23 A. 365 | N.H. | 1890
A servant assumes the perils incident to his service of which he is informed, or which ordinary care would disclose to him. Fifield v. Railroad,
The evidence tends to show — and at the trial it was apparently not disputed — that the failure of a charge to explode was not uncommon, and might happen from various causes, as from a wetting of the fuse either before or after it was put in position, from a defect in its manufacture, from its severance in the process of tamping, or by reason of its not extending to the charge; that from whatever cause the failure happened, the usual and ordinary course of proceeding was to extract the charge in the method pursued by the plaintiff, with which he was familiar.
The plaintiff did not know the cause of the non-explosion; — it might be, so far as he knew, a cut of the fuse in tamping, or a defect in its manufacture, either of which would render the removal of the charge as dangerous, and require as much care in extracting it, as if the cause were known to be a wet fuse. He stands no better than he would if the defendant had personally prepared the charge with wet fuse, and on its failure to explode had directed the plaintiff to drill it out without informing him that the fuse was wet.
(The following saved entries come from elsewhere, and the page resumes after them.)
(* ===== verification/ReplicaGroup.v ===== *)
(** * ReplicaGroup: the raft group of a partition

    The blocks of RaftStore as a group: the steps are the calls that braft makes
    to the state machines of a group, each of which is a function of RaftStore,
    in any order that raft permits.  What raft promises is in the rules: there is
    one sequence of committed entries, each of them was handed over by a leader's
    [write], every node applies the sequence from its start or its last snapshot
    without a gap, unless it is sent the snapshot of a node that is ahead, and a
    node is told that it leads only when it has applied everything that is
    committed.  A node whose snapshot cannot be saved or loaded makes no step. *)
From S2P Require Import Prelude Numeric Bytes Common Dto Files Engine Wire RaftStore.
Local Open Scope Z_scope.

(** ** State *)

(** A task with the address of the node that submitted it. *)
Record LogEntry := mkLogEntry { le_from : string; le_task : Task }.

(** A node.  [p_written] are the indices of the entries in the order in which they
    were written to the engine; entries that are replayed after a restart occur
    again.  [p_snapshot] and [p_flushed] are [p_applied] and the length of
    [p_written] at the last snapshot. *)
Record Peer `{GammaEngine} := mkPeer {
  p_block : Block;
  p_gamma : GammaState;
  p_applied : nat;
  p_stopped : bool;
  p_written : list nat;
  p_snapshot : nat;
  p_flushed : nat
}.

(** The space of the partition, the engine's state after its table was created,
    the tasks that are not committed, the committed ones, and the nodes. *)
Record Group `{GammaEngine} := mkGroup {
  g_space : Space;
  g_init : GammaState;
  g_proposed : list LogEntry;
  g_log : list LogEntry;
  g_peers : gmap string Peer
}.
Arguments mkPeer {_ _}.
Arguments mkGroup {_ _}.

(** The answer of the node at [ev_at] to a write RPC. *)
Record Replied := mkReplied {
  ev_at : string; ev_request : BlockRequest; ev_data : bytes; ev_response : BlockResponse
}.

Section group.
Context `{GammaEngine} `{WireCodec BlockRequest} `{WireCodec Document}.

Definition set_peer (a : string) (p : Peer) (g : Group) : Group :=
  mkGroup (g_space g) (g_init g) (g_proposed g) (g_log g) (<[a := p]> (g_peers g)).
Definition set_block (b : Block) (p : Peer) : Peer :=
  mkPeer b (p_gamma p) (p_applied p) (p_stopped p) (p_written p) (p_snapshot p) (p_flushed p).

(** The iterator's view of an entry at the node [a]: the closure is there at most
    where the task was submitted. *)
Definition entry_at (a : string) (le : LogEntry) (e : IterEntry) : Prop :=
  it_data e = task_data (le_task le) ∧
  (it_done e = None ∨ (le_from le = a ∧ it_done e = Some (task_done (le_task le)))).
There was no evidence tending to show that wet fuse is objectionable for any reason except that it may fail to ignite the charge; that it is more dangerous to extract a charge which from wetness of the fuse has failed to explode, than one which has failed by reason of a severance of the fuse in tamping, or a defect in its manufacture; or that knowledge of the wetness would in the slightest degree affect the method of extraction required when the cause of the non-explosion is unknown. If the fact was immaterial; if the plaintiff's action could not be affected by his knowledge or ignorance of it; if ordinary care required the charge to be extracted in precisely the same manner whether the cause of its failure to explode was known to be a wet fuse or was unknown, — the plaintiff's injury is not attributable to negligence of the *414 defendant. He was not in fault for not communicating a fact which was immaterial to the plaintiff's safety.
There being no evidence tending to show that the plaintiff was ignorant of any fact material to his safety, the verdict must be set aside.
Exceptions sustained.
BLODGETT, J., did not sit: the others concurred.